(Stored data)
BEGIN

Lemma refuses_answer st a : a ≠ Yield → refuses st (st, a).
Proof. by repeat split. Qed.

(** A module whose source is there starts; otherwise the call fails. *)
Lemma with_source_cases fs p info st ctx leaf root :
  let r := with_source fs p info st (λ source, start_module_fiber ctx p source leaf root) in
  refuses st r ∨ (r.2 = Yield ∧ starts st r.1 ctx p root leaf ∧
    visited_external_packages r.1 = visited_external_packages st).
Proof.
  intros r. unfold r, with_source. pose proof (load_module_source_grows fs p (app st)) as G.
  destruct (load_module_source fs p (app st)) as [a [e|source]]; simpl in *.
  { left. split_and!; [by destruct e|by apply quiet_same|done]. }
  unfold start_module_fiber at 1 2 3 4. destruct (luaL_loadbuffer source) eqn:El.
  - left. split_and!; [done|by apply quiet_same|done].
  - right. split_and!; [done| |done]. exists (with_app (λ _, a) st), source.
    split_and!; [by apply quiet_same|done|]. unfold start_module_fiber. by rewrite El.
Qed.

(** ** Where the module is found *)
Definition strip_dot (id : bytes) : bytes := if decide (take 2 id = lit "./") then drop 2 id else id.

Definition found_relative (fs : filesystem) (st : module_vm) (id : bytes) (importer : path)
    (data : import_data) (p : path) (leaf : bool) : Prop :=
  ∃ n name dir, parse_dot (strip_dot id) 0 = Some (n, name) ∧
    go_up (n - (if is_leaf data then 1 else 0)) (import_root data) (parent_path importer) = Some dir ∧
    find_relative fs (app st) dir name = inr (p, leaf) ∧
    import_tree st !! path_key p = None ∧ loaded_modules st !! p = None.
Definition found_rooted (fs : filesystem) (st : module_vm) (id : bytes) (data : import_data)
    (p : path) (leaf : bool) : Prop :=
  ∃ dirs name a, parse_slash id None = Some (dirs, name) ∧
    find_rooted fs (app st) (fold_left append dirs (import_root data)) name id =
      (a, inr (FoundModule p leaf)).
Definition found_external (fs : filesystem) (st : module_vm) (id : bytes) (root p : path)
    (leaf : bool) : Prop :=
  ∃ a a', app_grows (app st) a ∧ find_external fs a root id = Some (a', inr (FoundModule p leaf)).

END
BEGIN

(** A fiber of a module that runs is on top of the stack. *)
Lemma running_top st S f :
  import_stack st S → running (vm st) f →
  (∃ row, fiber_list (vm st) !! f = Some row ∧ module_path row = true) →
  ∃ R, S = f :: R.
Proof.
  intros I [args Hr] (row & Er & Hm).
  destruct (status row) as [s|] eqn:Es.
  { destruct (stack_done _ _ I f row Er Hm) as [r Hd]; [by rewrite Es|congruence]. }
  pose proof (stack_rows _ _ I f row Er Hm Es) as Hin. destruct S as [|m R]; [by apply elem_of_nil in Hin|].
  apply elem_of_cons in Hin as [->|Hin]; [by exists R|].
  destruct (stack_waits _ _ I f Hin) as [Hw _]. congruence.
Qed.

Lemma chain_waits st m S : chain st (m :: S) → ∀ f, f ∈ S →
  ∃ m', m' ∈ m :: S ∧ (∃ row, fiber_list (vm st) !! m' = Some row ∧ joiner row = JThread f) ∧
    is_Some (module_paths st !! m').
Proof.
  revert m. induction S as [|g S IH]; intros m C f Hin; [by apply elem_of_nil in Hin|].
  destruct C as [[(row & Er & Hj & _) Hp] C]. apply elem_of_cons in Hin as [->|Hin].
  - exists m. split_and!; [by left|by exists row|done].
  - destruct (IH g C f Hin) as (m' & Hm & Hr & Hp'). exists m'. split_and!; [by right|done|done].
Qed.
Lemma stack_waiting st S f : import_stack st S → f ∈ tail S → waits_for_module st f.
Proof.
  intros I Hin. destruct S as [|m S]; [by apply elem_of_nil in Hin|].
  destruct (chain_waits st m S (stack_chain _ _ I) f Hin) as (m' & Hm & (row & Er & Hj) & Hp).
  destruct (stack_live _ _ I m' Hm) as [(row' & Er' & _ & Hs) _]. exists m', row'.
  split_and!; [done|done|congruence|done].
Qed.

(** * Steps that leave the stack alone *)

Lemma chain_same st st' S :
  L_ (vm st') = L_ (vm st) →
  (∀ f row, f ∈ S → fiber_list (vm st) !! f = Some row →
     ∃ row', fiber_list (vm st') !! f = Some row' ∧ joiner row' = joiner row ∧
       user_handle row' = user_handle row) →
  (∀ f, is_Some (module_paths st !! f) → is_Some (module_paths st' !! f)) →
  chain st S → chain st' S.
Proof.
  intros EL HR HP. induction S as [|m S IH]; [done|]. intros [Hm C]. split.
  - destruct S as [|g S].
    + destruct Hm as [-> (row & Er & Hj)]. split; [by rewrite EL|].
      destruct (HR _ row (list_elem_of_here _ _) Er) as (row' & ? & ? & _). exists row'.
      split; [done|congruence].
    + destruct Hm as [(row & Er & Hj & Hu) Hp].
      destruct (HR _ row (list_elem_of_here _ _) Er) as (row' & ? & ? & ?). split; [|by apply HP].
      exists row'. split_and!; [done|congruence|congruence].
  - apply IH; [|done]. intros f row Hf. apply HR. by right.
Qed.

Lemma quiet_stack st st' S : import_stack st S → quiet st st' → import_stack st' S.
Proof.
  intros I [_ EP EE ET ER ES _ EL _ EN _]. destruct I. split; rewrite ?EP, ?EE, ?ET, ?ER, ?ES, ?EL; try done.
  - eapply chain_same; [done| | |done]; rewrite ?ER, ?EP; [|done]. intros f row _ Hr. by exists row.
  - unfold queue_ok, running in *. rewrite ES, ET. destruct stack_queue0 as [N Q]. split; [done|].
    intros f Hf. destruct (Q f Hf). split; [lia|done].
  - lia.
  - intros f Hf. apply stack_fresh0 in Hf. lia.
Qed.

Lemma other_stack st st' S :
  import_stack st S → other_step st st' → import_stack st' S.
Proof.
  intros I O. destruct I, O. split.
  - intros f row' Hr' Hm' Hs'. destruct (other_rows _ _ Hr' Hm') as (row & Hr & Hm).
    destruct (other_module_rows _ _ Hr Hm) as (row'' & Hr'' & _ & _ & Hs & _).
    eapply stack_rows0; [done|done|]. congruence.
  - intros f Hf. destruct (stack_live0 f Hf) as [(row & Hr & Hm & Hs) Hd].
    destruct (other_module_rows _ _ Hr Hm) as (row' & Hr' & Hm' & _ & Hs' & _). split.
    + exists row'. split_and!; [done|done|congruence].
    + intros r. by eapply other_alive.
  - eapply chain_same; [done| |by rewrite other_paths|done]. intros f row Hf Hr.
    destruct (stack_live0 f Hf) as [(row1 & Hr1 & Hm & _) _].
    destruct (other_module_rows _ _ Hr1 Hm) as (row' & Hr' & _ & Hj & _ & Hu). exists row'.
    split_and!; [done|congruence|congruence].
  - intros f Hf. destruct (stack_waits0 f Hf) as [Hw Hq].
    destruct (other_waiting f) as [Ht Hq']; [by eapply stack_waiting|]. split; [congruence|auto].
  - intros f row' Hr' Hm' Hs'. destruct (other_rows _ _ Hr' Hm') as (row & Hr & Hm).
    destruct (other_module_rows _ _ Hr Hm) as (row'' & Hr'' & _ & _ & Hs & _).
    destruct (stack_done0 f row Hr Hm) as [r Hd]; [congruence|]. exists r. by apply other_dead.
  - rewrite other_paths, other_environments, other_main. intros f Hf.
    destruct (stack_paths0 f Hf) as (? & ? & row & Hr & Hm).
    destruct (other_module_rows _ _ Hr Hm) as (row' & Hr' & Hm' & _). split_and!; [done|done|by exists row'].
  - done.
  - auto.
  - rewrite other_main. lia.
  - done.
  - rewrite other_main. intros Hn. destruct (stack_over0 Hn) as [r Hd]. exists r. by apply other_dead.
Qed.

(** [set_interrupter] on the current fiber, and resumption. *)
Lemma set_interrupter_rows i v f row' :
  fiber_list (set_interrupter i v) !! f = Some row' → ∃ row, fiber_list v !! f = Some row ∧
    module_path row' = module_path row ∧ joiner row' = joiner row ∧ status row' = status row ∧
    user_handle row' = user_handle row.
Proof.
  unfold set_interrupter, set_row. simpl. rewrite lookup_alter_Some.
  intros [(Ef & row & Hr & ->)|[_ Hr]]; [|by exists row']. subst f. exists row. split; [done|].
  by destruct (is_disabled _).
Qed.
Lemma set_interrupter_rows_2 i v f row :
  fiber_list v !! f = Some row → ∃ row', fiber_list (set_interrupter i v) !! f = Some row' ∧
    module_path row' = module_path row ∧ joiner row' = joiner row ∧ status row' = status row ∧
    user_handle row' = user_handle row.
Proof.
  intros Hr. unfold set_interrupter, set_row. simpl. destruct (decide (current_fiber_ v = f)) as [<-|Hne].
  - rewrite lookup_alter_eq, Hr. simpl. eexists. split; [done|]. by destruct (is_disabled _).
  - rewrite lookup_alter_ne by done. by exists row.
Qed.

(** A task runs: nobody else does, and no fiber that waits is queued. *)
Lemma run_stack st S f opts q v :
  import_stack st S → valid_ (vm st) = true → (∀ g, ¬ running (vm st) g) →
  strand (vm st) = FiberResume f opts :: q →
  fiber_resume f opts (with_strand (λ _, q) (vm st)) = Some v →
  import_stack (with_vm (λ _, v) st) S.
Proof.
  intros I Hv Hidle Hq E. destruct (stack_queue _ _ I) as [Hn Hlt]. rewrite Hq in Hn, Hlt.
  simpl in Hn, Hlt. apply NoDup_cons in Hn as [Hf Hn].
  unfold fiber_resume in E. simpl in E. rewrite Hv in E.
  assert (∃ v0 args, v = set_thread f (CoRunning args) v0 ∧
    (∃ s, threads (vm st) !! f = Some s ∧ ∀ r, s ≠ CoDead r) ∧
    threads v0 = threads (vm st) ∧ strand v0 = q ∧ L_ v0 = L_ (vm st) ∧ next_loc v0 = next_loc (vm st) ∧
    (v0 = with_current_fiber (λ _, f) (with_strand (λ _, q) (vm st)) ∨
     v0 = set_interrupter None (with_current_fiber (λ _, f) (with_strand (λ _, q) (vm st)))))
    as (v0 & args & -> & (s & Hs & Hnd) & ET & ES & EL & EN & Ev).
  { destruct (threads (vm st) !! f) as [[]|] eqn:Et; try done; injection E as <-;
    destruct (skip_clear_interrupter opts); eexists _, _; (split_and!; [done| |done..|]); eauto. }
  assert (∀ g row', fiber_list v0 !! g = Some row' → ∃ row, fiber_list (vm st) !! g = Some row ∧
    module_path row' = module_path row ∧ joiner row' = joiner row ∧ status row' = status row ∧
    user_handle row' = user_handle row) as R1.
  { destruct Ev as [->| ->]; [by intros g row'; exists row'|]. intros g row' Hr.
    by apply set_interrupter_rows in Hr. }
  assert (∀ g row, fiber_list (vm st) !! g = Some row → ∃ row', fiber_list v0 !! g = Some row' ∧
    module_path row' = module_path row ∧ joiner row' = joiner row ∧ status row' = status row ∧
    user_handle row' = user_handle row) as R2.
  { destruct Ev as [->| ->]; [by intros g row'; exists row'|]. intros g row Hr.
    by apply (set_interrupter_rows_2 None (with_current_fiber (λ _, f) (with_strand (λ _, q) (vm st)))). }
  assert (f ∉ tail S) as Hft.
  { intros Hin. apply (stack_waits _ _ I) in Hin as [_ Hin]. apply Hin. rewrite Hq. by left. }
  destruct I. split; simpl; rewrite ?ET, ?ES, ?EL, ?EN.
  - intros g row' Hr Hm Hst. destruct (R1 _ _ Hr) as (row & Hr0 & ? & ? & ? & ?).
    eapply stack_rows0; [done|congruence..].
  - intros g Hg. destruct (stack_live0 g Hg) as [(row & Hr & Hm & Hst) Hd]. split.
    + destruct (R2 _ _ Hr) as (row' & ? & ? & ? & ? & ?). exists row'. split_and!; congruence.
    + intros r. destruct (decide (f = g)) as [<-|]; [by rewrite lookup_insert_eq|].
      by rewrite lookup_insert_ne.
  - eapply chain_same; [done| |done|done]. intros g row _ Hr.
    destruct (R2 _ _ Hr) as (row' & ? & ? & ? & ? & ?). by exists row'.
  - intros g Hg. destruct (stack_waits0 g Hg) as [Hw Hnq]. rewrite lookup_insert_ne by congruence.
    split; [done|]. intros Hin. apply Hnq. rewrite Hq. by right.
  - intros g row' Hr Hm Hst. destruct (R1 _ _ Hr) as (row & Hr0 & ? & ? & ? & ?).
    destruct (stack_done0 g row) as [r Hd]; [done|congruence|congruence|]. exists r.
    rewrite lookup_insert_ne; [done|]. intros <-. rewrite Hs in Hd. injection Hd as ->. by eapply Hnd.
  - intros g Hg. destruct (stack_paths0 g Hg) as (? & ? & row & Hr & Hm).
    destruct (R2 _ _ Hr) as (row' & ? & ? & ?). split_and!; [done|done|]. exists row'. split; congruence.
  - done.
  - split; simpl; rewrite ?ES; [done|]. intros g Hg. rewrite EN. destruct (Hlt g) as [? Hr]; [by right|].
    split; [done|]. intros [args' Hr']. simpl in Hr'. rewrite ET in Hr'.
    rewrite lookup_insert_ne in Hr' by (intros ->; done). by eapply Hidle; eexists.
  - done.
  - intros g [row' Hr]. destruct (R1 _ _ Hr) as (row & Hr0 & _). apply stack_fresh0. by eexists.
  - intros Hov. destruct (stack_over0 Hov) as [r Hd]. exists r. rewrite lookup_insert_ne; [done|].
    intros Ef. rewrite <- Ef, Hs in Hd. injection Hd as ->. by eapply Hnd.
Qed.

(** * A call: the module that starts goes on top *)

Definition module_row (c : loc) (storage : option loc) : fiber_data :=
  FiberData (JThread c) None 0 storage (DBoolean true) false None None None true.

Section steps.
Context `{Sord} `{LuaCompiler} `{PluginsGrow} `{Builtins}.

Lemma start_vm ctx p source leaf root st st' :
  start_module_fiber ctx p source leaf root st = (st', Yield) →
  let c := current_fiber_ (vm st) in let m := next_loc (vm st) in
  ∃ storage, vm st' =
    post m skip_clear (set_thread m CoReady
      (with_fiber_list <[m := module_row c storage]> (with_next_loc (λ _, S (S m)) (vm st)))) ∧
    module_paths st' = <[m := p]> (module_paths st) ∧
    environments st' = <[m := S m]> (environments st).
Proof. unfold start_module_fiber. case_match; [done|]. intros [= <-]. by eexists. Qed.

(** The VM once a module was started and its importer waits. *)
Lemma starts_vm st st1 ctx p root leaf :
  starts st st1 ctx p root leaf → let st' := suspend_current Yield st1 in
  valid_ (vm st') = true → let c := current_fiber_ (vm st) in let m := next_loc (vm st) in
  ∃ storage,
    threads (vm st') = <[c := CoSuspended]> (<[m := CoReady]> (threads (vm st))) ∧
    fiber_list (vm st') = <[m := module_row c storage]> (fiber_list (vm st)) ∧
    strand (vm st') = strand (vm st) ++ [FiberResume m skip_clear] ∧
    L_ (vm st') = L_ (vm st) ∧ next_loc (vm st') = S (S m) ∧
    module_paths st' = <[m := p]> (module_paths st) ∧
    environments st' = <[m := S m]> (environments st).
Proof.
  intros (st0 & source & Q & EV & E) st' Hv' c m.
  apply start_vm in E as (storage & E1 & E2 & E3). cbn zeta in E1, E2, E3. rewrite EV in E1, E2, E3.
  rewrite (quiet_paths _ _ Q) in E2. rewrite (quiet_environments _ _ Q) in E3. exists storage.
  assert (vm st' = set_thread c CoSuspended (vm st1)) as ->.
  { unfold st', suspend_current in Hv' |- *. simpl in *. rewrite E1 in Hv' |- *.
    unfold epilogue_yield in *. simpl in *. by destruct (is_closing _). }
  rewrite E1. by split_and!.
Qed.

END

- **EXERCISE DETAILS**: Give back the records above exactly, limited to the lines between the one holding "(n, name) ∧" and the one holding "(a', inr (FoundModule p leaf)).", inclusive.

- **SOLUTION TO THE PROBLEM**:
  ∃ n name dir, parse_dot (strip_dot id) 0 = Some (n, name) ∧
    go_up (n - (if is_leaf data then 1 else 0)) (import_root data) (parent_path importer) = Some dir ∧
    find_relative fs (app st) dir name = inr (p, leaf) ∧
    import_tree st !! path_key p = None ∧ loaded_modules st !! p = None.
Definition found_rooted (fs : filesystem) (st : module_vm) (id : bytes) (data : import_data)
    (p : path) (leaf : bool) : Prop :=
  ∃ dirs name a, parse_slash id None = Some (dirs, name) ∧
    find_rooted fs (app st) (fold_left append dirs (import_root data)) name id =
      (a, inr (FoundModule p leaf)).
Definition found_external (fs : filesystem) (st : module_vm) (id : bytes) (root p : path)
    (leaf : bool) : Prop :=
  ∃ a a', app_grows (app st) a ∧ find_external fs a root id = Some (a', inr (FoundModule p leaf)).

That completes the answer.